In May 2019, Rosemary Lightbody, the senior policy adviser at ASISA, indicated that despite the efforts already made by member companies, it is estimated that unclaimed assets worth R17.1 billion held in 147 221 products still need to be returned to its legal owners.
ASISA’s Standard on Unclaimed Assets encourages member companies to take appropriate action such as:
|●||Attempting to make telephonic and electronic contact with customers following a trigger event;|
|●||Attempting to trace customers via internet and social media searches; and|
|●||Engaging external tracing agencies.|
In a recent media report in the Sowetan, it is reported that, in total, 4.5 million South Africans have R42bn in unclaimed retirement savings and insurance policy benefits.
In the article, Metropolitan’s head of Life Event Solutions, Deidre Wolmarans, explains that unclaimed benefits can occur for several reasons. For example, the contact details on record may be incorrect or beneficiaries may not be aware of the benefits due to them.

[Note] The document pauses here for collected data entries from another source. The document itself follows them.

(* ===== verification/RingWeakThms.v ===== *)
(** What the ring promises on weakly ordered memory ([RingWeak.v]): with the barriers of
    the code the consumer copies whole events in the order of their publication; without
    one of them it copies what is not there yet. *)

From stdpp Require Import relations.
From S2P Require Import Prelude Shared Ring RingInv WeakMem RingWeak.
Import Shared Ring RingInv WeakMem RingWeak.

Module RingWeakThms.

Section ring.
Context (k : Z) (Hk : 0 ≤ k ≤ 31) (force : bool) (width : nat) (word : Z → nat → Z) (fences : Fences)
  (Hmb : producer_memory_barrier fences = true) (Hrb : consumer_read_barrier fences = true)
  (pos : Z) (junk : nat → nat → Z).
#[local] Abbreviation capacity := (2 ^ k).
#[local] Abbreviation ncap := (Z.to_nat (2 ^ k)).

(** The slot of the [n]-th event ever, and the words of an event. *)
Definition idx (n : nat) : nat := slot_index capacity (pos + Z.of_nat n).
Definition words_of (ev : Z) : list Z := map (word ev) (seq 0 width).

(** Where the words of the published events are: part [j] of event [n] is value [st n j] of
    its location. A view covers the first [n] events if it is past all of theirs. *)
Definition covers (st : nat → nat → nat) (n : nat) (V : View Loc) : Prop :=
  ∀ i j, (i < n)%nat → (j < width)%nat → (st i j ≤ V (Word (idx i) j))%nat.

(** What the holder of the lock knows: [H] events were published, and it saw the tail
    late enough for the last of them. *)
Record knows (st : nat → nat → nat) (H : nat) (V : View Loc) : Prop := {
  kn_head : (H ≤ V Head)%nat;
  kn_tail : (H ≤ V Tail + ncap)%nat;
  kn_covers : covers st H V }.

(** The first [j] parts of the next slot are written, and known in view [V]. *)
Definition written (m : Memory Loc) (H : nat) (ev : Z) (j : nat) (V : View Loc) : Prop :=
  ∀ i, (i < j)%nat → (length (m (Word (idx H) i)) ≤ S (V (Word (idx H) i)))%nat ∧
    m_val <$> last (m (Word (idx H) i)) = Some (word ev i).

Definition holds_lock (pc : ProducerPC) : bool :=
  match pc with
  | PLocked _ _ | PLockedHead _ _ _ | PFilling _ _ _ _ | PBarrier _ _ _ | PFilled _ _ _ | PUnlock => true
  | _ => false
  end.

(** A producer about to fill the slot of event [H] has room for it. *)
Definition has_room (H T : nat) (h : Z) (V : View Loc) : Prop :=
  h = u64 (pos + Z.of_nat H) ∧ (H < T + ncap)%nat ∧ (H < V Tail + ncap)%nat.

Definition prod_ok (m : Memory Loc) (st : nat → nat → nat) (H T : nat) (pc : ProducerPC) (tv : TView Loc) : Prop :=
  match pc with
  | PLockedHead _ h _ => h = u64 (pos + Z.of_nat H)
  | PFilling ev h _ j => has_room H T h (cur tv) ∧ (j ≤ width)%nat ∧ written m H ev j (cur tv)
  | PBarrier ev h _ => has_room H T h (cur tv) ∧ written m H ev width (cur tv)
  | PFilled ev h _ =>
    has_room H T h (cur tv) ∧ written m H ev width (cur tv) ∧ written m H ev width (rel tv) ∧ covers st H (rel tv)
  | _ => True
  end.

Definition cons_ok (st : nat → nat → nat) (H T : nat) (pushed : list Z) (pc : ConsumerPC) (tv : TView Loc) : Prop :=
  match pc with
  | CIdle => True
  | CReadBarrier h => ∃ n, h = u64 (pos + Z.of_nat n) ∧ (n ≤ cur tv Head)%nat ∧ (T ≤ n ≤ H)%nat ∧ covers st n (acq tv)
  | CGotHead h => ∃ n, h = u64 (pos + Z.of_nat n) ∧ (n ≤ cur tv Head)%nat ∧ (T ≤ n ≤ H)%nat ∧ covers st n (cur tv)
  | CCopy t words | CBarrier t words | CCopied t words =>
    t = u64 (pos + Z.of_nat T) ∧ (T < H)%nat ∧ (T < cur tv Head)%nat ∧ covers st (S T) (cur tv) ∧
    ∃ ev, pushed !! T = Some ev ∧ words `prefix_of` words_of ev ∧
      match pc with CCopy _ _ => True | _ => words = words_of ev end
  end.

Record weak_inv (c : Conf) (st : nat → nat → nat) (H T : nat) : Prop := {
  wi_order : (T ≤ H ≤ T + ncap)%nat;
  wi_head : length (c_mem c Head) = S H ∧
    ∀ n msg, c_mem c Head !! n = Some msg → m_val msg = u64 (pos + Z.of_nat n) ∧ covers st n (m_view msg);
  wi_tail : length (c_mem c Tail) = S T ∧
    ∀ n msg, c_mem c Tail !! n = Some msg → m_val msg = u64 (pos + Z.of_nat n);
  wi_words n j ev : (T ≤ n < H)%nat → h_pushed c !! n = Some ev → (j < width)%nat →
    length (c_mem c (Word (idx n) j)) = S (st n j) ∧ m_val <$> last (c_mem c (Word (idx n) j)) = Some (word ev j);
  wi_lock p : holds_lock (c_prod c p) = true ↔ c_lock c = Some p;
  wi_knows : knows st H (match c_lock c with Some p => cur (c_pview c p) | None => c_lock_view c end);
  wi_prod p : prod_ok (c_mem c) st H T (c_prod c p) (c_pview c p);
  wi_cview : (T ≤ cur (c_cview c) Tail)%nat ∧ (T ≤ cur (c_cview c) Head)%nat;
  wi_cons : cons_ok st H T (h_pushed c) (c_cons c) (c_cview c);
  wi_pushed : length (h_pushed c) = H;
  wi_popped : h_popped c = map words_of (take T (h_pushed c)) }.

(** ** Lemmas on views *)

Lemma covers_mono st n n' V V' : covers st n V → (n' ≤ n)%nat → view_le V V' → covers st n' V'.
Proof. intros Hc Hn HV i j Hi Hj. etrans; [apply Hc; lia|apply HV]. Qed.

Lemma knows_mono st H V V' : knows st H V → view_le V V' → knows st H V'.
Proof.
  intros [H1 H2 H3] HV. pose proof (HV Head). pose proof (HV Tail). constructor; [lia..|]. by eapply covers_mono.
Qed.

Lemma written_mono m H ev j V V' : written m H ev j V → view_le V V' → written m H ev j V'.
Proof. intros Hw HV i Hi. destruct (Hw i Hi) as [? ?]. split; [|done]. pose proof (HV (Word (idx H) i)). lia. Qed.

Lemma room_mono H T h V V' : has_room H T h V → view_le V V' → has_room H T h V'.
Proof. intros (H1 & H2 & H3) HV. pose proof (HV Tail). split_and!; [done|done|lia]. Qed.

Lemma room_later H T h V : has_room H T h V → has_room H (S T) h V.
Proof. intros (? & ? & ?). split_and!; [done|lia|done]. Qed.

Lemma written_same m m' H ev j V : (∀ l, l ≠ Tail → m' l = m l) → written m H ev j V → written m' H ev j V.
Proof. intros Hm Hw i Hi. rewrite Hm by done. by apply Hw. Qed.

Lemma idx_inj n n' : (n ≤ n' < n + ncap)%nat → idx n = idx n' → n = n'.
Proof.
  intros Hn. unfold idx. pose proof (pow2_pos k). intros Heq.
  assert (0 = Z.of_nat n' - Z.of_nat n); [|lia].
  apply (slot_index_inj k (pos + Z.of_nat n)); [done|lia|lia|]. rewrite Z.add_0_r, Heq. f_equal. lia.
Qed.

Lemma idx_pos h n : h = u64 (pos + Z.of_nat n) → slot_index capacity h = idx n.
Proof. intros ->. by apply slot_index_u64. Qed.

(** The words read are those of the event, if the last values of their locations were read. *)
Lemma prefix_snoc ev words : words `prefix_of` words_of ev → (length words < width)%nat →
  (words ++ [word ev (length words)]) `prefix_of` words_of ev.
Proof.
  intros [rest Hr] Hl. unfold words_of in *. assert (length (words ++ rest) = width) as Hw by by rewrite <- Hr, length_map, length_seq.
  rewrite length_app in Hw. destruct rest as [|w rest]; simpl in Hw; [lia|]. exists rest. rewrite <- app_assoc. simpl.
  assert (map (word ev) (seq 0 width) !! length words = Some w) as Hx by by rewrite Hr, list_lookup_middle.
  rewrite list_lookup_fmap, lookup_seq_lt in Hx by lia. injection Hx as <-. by rewrite Hr.
Qed.

Lemma prefix_all ev words : words `prefix_of` words_of ev → ¬ (length words < width)%nat → words = words_of ev.
Proof.
  intros Hp Hl. apply prefix_length_eq; [done|]. unfold words_of. rewrite length_map, length_seq. lia.
Qed.

(** A distance of positions, as the code computes it. *)
Lemma distance H n : (n ≤ H ≤ n + ncap)%nat → u64 (u64 (pos + Z.of_nat H) - u64 (pos + Z.of_nat n)) = Z.of_nat H - Z.of_nat n.
Proof.
  intros Hn. rewrite u64_sub_u64. assert (2 ^ k ≤ 2 ^ 31) by (apply Z.pow_le_mono_r; lia). pose proof (pow2_pos k).
  rewrite u64_small; [lia|]. unfold is_u64. lia.
Qed.

Lemma same_position T n : (T ≤ n ≤ T + ncap)%nat → u64 (pos + Z.of_nat n) = u64 (pos + Z.of_nat T) → n = T.
Proof. intros Hn Heq. pose proof (distance n T ltac:(lia)) as Hd. rewrite Heq, Z.sub_diag in Hd. change (u64 0) with 0 in Hd. lia. Qed.

(** ** Steps *)

(** A step of a producer that leaves memory and lock alone. *)
Lemma quiet_prod c st H T p pc tv :
  weak_inv c st H T → holds_lock pc = holds_lock (c_prod c p) → view_le (cur (c_pview c p)) (cur tv) →
  prod_ok (c_mem c) st H T pc tv → weak_inv (set_pc p pc (set_view p tv c)) st H T.
Proof.
  intros [] Hl Hv Hok. constructor; try done; simpl.
  - intros q. destruct (decide (q = p)) as [->|]; [rewrite upd_same, Hl|rewrite upd_other by done]; apply wi_lock0.
  - destruct (c_lock c) as [q|]; [|done]. destruct (decide (q = p)) as [->|]; [|by rewrite upd_other].
    rewrite upd_same. by eapply knows_mono.
  - intros q. destruct (decide (q = p)) as [->|]; [by rewrite !upd_same|rewrite !upd_other by done; apply wi_prod0].
Qed.

Lemma pc_step c st H T p pc :
  weak_inv c st H T → holds_lock pc = holds_lock (c_prod c p) → prod_ok (c_mem c) st H T pc (c_pview c p) →
  weak_inv (set_pc p pc c) st H T.
Proof.
  intros [] Hl Hok. constructor; try done; simpl; intros q; (destruct (decide (q = p)) as [->|];
    [rewrite upd_same, ?Hl; auto|rewrite upd_other by done; auto]).
Qed.

Lemma prod_read_inv p l ts f c c' :
  prod_read p l ts f c = Some c' →
  ∃ v V tv, c' = set_pc p (f v) (set_view p tv c) ∧ c_mem c l !! ts = Some {| m_val := v; m_view := V |} ∧
    (cur (c_pview c p) l ≤ ts)%nat ∧ view_le (cur (c_pview c p)) (cur tv) ∧ (ts ≤ cur tv l)%nat.
Proof.
  unfold prod_read. destruct (read _ _ _ _) as [[v tv]|] eqn:Hr; [|done]. intros [= <-].
  apply read_inv in Hr as (Hts & V & Hm & Hc & Hl & _). by exists v, V, tv.
Qed.

(** The head and the tail that a holder of the lock, and the consumer, read. *)
Lemma read_head c st H T V ts msg :
  weak_inv c st H T → (H ≤ V Head)%nat → (V Head ≤ ts)%nat → c_mem c Head !! ts = Some msg → m_val msg = u64 (pos + Z.of_nat H).
Proof.
  intros Hinv HV Hts Hm. destruct (wi_head _ _ _ _ Hinv) as [Hl Hmsg]. pose proof (lookup_lt_Some _ _ _ Hm).
  assert (ts = H) as -> by lia. by apply Hmsg in Hm as [-> _].
Qed.

Lemma read_tail c st H T ts msg :
  weak_inv c st H T → c_mem c Tail !! ts = Some msg → m_val msg = u64 (pos + Z.of_nat ts) ∧ (ts ≤ T)%nat.
Proof.
  intros Hinv Hm. destruct (wi_tail _ _ _ _ Hinv) as [Hl Hmsg]. pose proof (lookup_lt_Some _ _ _ Hm).
  split; [by apply Hmsg|lia].
Qed.

Lemma locked_view c st H T p :
  weak_inv c st H T → holds_lock (c_prod c p) = true → knows st H (cur (c_pview c p)).
Proof. intros Hinv Hl%(wi_lock _ _ _ _ Hinv). pose proof (wi_knows _ _ _ _ Hinv) as Hkn. by rewrite Hl in Hkn. Qed.

(** Only the holder of the lock has something to lose. *)
Lemma weak_ok_unlocked m st H T pc tv : holds_lock pc = false → prod_ok m st H T pc tv.
Proof. by destruct pc. Qed.

Lemma lock_step c st H T p pc :
  weak_inv c st H T → c_lock c = None → holds_lock pc = true → (∀ tv, prod_ok (c_mem c) st H T pc tv) →
  weak_inv (set_pc p pc (set_view p (lock_acquire (c_lock_view c) (c_pview c p)) c <| c_lock := Some p |>)) st H T.
Proof.
  intros [] Hl Hpc Hok. rewrite Hl in wi_knows0. constructor; try done; simpl.
  - intros q. destruct (decide (q = p)) as [->|]; [by rewrite upd_same|rewrite upd_other by done].
    rewrite wi_lock0, Hl. split; [done|]. intros [= ->]. done.
  - rewrite upd_same. eapply knows_mono; [done|apply join_r].
  - intros q. destruct (decide (q = p)) as [->|]; [rewrite !upd_same; apply Hok|rewrite !upd_other by done; apply wi_prod0].
Qed.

“The legislated definition of unclaimed benefits is a benefit that has not been paid to or claimed by a member within 24 months from the date it became due for payment or claiming,” she said. “While most insurers are trying to trace beneficiaries, the process is slow and more needs to be done.”
The Registrar of Pension funds also provides a central database on the FSCA website to assist members of the public to ascertain through the search engine if there are any unclaimed benefits due to them. Click here to access.
It is rather disconcerting to realise that these funds were also subject to poor returns in most of the past few years, and may have in fact been lagging behind the inflation rate after management and performance fees were deducted. Perhaps more direct regulatory intervention is required to address a serious issue in a country where poverty is such a serious problem.